[The data — start]

Lemma recover_deleted g :
  held rt g → ctriple deleted (recover_journal rt g registry' j) (λ _ d, d = df) stopped.
Proof using Hkind Hquiet Hremove.
  intros Hg. unfold recover_journal. rewrite Hkind.
  assert (registered registry' (cj_did j) iid = false) as ->.
  { unfold registered. destruct unregister_Ok as (_ & -> & _). by rewrite lookup_delete_eq. }
  apply (ctriple_bind _ _ _ _ (λ _, deleted)).
  { eapply ctriple_conseq; [apply (ctriple_delete_refs rt g refs deleted Hg)|..];
      [by apply deleted_records|done|by intros ? ? []|by right; left]. }
  intros []. apply (ctriple_bind _ _ _ _ (λ _, deleted)).
  { apply (ctriple_guarded rt g); [done|..]; intros d Hd; [by apply deleted_identity| |];
      right; left; [done|by apply deleted_identity]. }
  intros []. apply (ctriple_bind _ _ _ _ (λ _, deleted)); [by apply ctriple_ret|].
  intros x. eapply ctriple_bind; [by apply erase_journal|intros []; by apply ctriple_ret].
Qed.

(** From any stage the deletion is completed. *)
Lemma stopped_recovers d : stopped d → recovers_to rt d df.
Proof using All.
  intros Hd. destruct unregister_Ok as (Hs & _). split; [by apply quiescent_erased|].
  exists stopped. split; [done|]. apply ctriple_or; [|apply ctriple_or].
  - apply (recover_single rt j registry); [apply quiescent_erased|done|by right; right| |by left|].
    + intros x (_ & Hj & Hr). split; [done|]. rewrite <-Hregistry. by apply read_registry_same.
    + apply recover_deleting.
  - apply (recover_single rt j registry'); [apply quiescent_erased|done|by right; right| |by right; left|].
    + intros x (_ & Hj & Hr & _). split; [done|]. by apply (read_registry_written d0 registry).
    + apply recover_deleted.
  - eapply ctriple_conseq; [apply (recover_quiescent rt df), quiescent_erased|done|done|].
    intros x ->. by right; right.
Qed.
End Deletion.

Section NamespaceFacts.
Context `{Env}.

Lemma delete_transaction_safe rt g d0 registry registry' failure r :
  held rt g → quiescent d0 → read_registry_at d0 = Ok registry →
  registered registry (did r) (identity_id r) = true →
  unregister registry (did r) = Ok registry' →
  dtriple (λ d, d = d0) (delete_transaction rt g failure registry (did r) r)
    (λ x d, x = registry' ∧ d = erased (identity_id r) (live_refs r) registry' d0)
    (λ d, recovers_to rt d d0 ∨
          recovers_to rt d (erased (identity_id r) (live_refs r) registry' d0)).
Proof.
  intros Hg Hq Hreg Hm Hr. unfold delete_transaction.
  set (df := erased _ _ _ _). set (X := λ d, recovers_to rt d d0 ∨ recovers_to rt d df).
  assert (X d0) as H0 by (left; by apply recovers_to_quiescent).
  apply dtriple_kept_bind; [apply keeps_random_id|by intros d ->|intros tid].
  apply dtriple_kept_bind; [apply keeps_now|by intros d ->|].
  intros t. set (j := new_creation_journal _ _ _ _ _ _).
  assert (∀ d, stopped d0 registry' j d → X d) as HS
    by (intros d Hd; right; by apply (stopped_recovers rt d0 registry registry' j)).
  assert (deleting d0 j (upd_journals (<[storage_key tid := Parsed j]>) d0)) as Hstart.
  { split_and!; [by split_and!| |done]. simpl. by destruct Hq as (-> & _). }
  assert (∀ A P (m : M A) Q, ctriple P m Q (stopped d0 registry' j) → dtriple P m Q X) as HC.
  { intros A P m Q Hc. eapply triple_conseq; [by apply ctriple_dtriple|done|done|].
    intros w. apply HS. }
  assert (∀ point P, (∀ d, P d → X d) →
    dtriple P (maybe_fail NAMESPACE_FAILURE failure point) (λ _, P) X) as HF
    by (intros; by apply maybe_fail_triple).
  eapply dtriple_bind; [apply (dtriple_guarded_durable _ _ _ _ _ (deleting d0 j))|intros []];
    [by intros d ->|by intros d ->|intros d ->; apply HS; by left|].
  eapply dtriple_bind; [apply HF; intros d Hd; apply HS; by left|intros []].
  eapply dtriple_bind; [by apply HC, erase_secrets|intros []].
  eapply dtriple_bind; [apply HF; intros d [Hd _]; apply HS; by left|intros []].
  eapply dtriple_bind; [by apply HC, erase_identity|intros []].
  eapply dtriple_bind; [apply HF; intros d [Hd _]; apply HS; by left|intros []].
  rewrite Hr. apply dtriple_lift_bind; [intros d [Hd _]; apply HS; by left|intros ? [= <-]].
  eapply dtriple_bind; [by apply HC, erase_entry|intros []].
  eapply dtriple_bind; [apply HF; intros d Hd; apply HS; by right; left|intros []].
  eapply dtriple_bind; [by apply HC, erase_journal|intros []].
  by apply dtriple_ret.
Qed.

(** [registry'] is [registry] without the identity [r] of the DID [d], which has no staged
    keys unless pending changes are discarded. *)
Definition deletes (discard : bool) (d0 : Disk) (registry : IdentityRegistry) (d : string) (r : IdentityRecord)
    (registry' : IdentityRegistry) : Prop :=
  read_identity_at (identity_id r) d0 = Ok r ∧ did r = d ∧
  registered registry d (identity_id r) = true ∧ unregister registry d = Ok registry' ∧
  (discard = false → staged_refs r = []).

Lemma unregister_defined registry d :
  (reg_generation registry < u64_max)%N → ∃ registry', unregister registry d = Ok registry'.
Proof.
  intros Hlt. unfold unregister, bump_registry. simpl.
  assert (bump (reg_generation registry) = Ok (reg_generation registry + 1)%N) as ->
    by by apply bump_Ok.
  simpl. eauto.
Qed.

(** The part shared by the two deletions: guards passed, [r] is deleted. *)
Lemma delete_registered_safe rt g d0 registry discard failure sm d r :
  held rt g → quiescent d0 → read_registry_at d0 = Ok registry →
  (reg_generation registry < u64_max)%N →
  identities registry !! d = Some sm → read_identity_at (is_identity_id sm) d0 = Ok r →
  did r = d → (discard = false → staged_refs r = []) →
  dtriple (λ x, x = d0)
    (let! registry := delete_transaction rt g failure registry d r in
     ret {| ds_runtime := rt; registry_generation := reg_generation registry |})
    (λ s' x, ∃ r registry', deletes discard d0 registry d r registry' ∧
       x = erased (identity_id r) (live_refs r) registry' d0 ∧
       s' = {| ds_runtime := rt; registry_generation := reg_generation registry' |})
    (λ x, recovers_to rt x d0 ∨
       ∃ r registry', deletes discard d0 registry d r registry' ∧
         recovers_to rt x (erased (identity_id r) (live_refs r) registry' d0)).
Proof.
  intros Hg Hq Hreg Hlt Hsm Hr Hd Hst. pose proof (read_identity_id _ _ _ Hr) as Hid.
  destruct (unregister_defined registry d Hlt) as [registry' Hun].
  assert (registered registry d (identity_id r) = true) as Hm.
  { unfold registered. rewrite Hsm, Hid. by apply bool_decide_eq_true. }
  assert (deletes discard d0 registry d r registry') as Hdel
    by (split_and!; [by rewrite Hid|done..]).
  eapply dtriple_bind.
  - eapply dtriple_conseq; [subst d; by apply (delete_transaction_safe rt g d0 registry registry')|
      done| |].
    + intros a x Hx. exact Hx.
    + intros x [Hx|Hx]; [by left|right; eauto].
  - intros x. apply dtriple_ret. intros y [-> ->]. eauto 10.
Qed.

Lemma delete_namespace_safe s d expected discard failure w res w' registry :
  quiescent (disk w) → read_registry_at (disk w) = Ok registry →
  (reg_generation registry < u64_max)%N →
  delete_identity_namespace_inner s d expected discard failure w = (res, w') →
  match res with
  | Ok s' =>
      (disk w' = disk w ∧ identities registry !! d = None) ∨
      ∃ r registry', deletes discard (disk w) registry d r registry' ∧
        disk w' = erased (identity_id r) (live_refs r) registry' (disk w) ∧
        s' = {| ds_runtime := ds_runtime s; registry_generation := reg_generation registry' |}
  | Err _ =>
      recovers_to (ds_runtime s) (disk w') (disk w) ∨
      ∃ r registry', deletes discard (disk w) registry d r registry' ∧
        recovers_to (ds_runtime s) (disk w')
          (erased (identity_id r) (live_refs r) registry' (disk w))
  end.
Proof.
  intros Hq Hreg Hlt. set (rt := ds_runtime s). set (d0 := disk w) in *.
  set (X := λ x, recovers_to rt x d0 ∨ ∃ r registry', deletes discard d0 registry d r registry' ∧
       recovers_to rt x (erased (identity_id r) (live_refs r) registry' d0)).
  assert (∀ x, x = d0 → X x) as HX by (intros x ->; left; by apply recovers_to_quiescent).
  enough (dtriple (λ x, x = d0) (delete_identity_namespace_inner s d expected discard failure)
    (λ s' x, (x = d0 ∧ identities registry !! d = None) ∨
       ∃ r registry', deletes discard d0 registry d r registry' ∧
         x = erased (identity_id r) (live_refs r) registry' d0 ∧
         s' = {| ds_runtime := rt; registry_generation := reg_generation registry' |}) X) as Hmain.
  { intros Hrun. exact (Hmain w res w' eq_refl Hrun). }
  unfold delete_identity_namespace_inner. fold rt.
  apply dtriple_acquire_bind; [done|intros g Hg].
  apply dtriple_reads_bind; [done|intros registry1 Hr1].
  rewrite Hreg in Hr1. injection Hr1 as <-.
  destruct (negb _ || _).
  { destruct (_ && _) eqn:Hb; [|by apply triple_fail; intros; apply HX].
    apply andb_true_iff in Hb as [Hb%bool_decide_eq_true _]. apply dtriple_ret. by left. }
  apply dtriple_lift_bind; [done|intros sm Hsm%ok_or_Ok].
  apply dtriple_reads_bind; [done|intros r Hr].
  apply dtriple_guard_bind; [done|intros Hb].
  apply orb_false_iff in Hb as [[Hb _]%orb_false_iff Hpend].
  apply negb_false_iff, bool_decide_eq_true in Hb.
  assert (discard = false → staged_refs r = []) as Hst.
  { intros ->. simpl in Hpend. unfold has_pending_changes in Hpend.
    rewrite !orb_false_iff, bool_decide_eq_false in Hpend. destruct Hpend as ((((Hn & _) & _) & _) & _).
    apply eq_None_not_Some in Hn. unfold staged_refs. by rewrite Hn. }
  eapply dtriple_conseq; [by apply (delete_registered_safe rt g d0 registry discard failure sm)|done|
    by right|done].
Qed.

[The data — finish]

## [Problem]
Look over the entries above and count the lines where the word "exact" appears, then report only that count.

## [Exercise solution]
2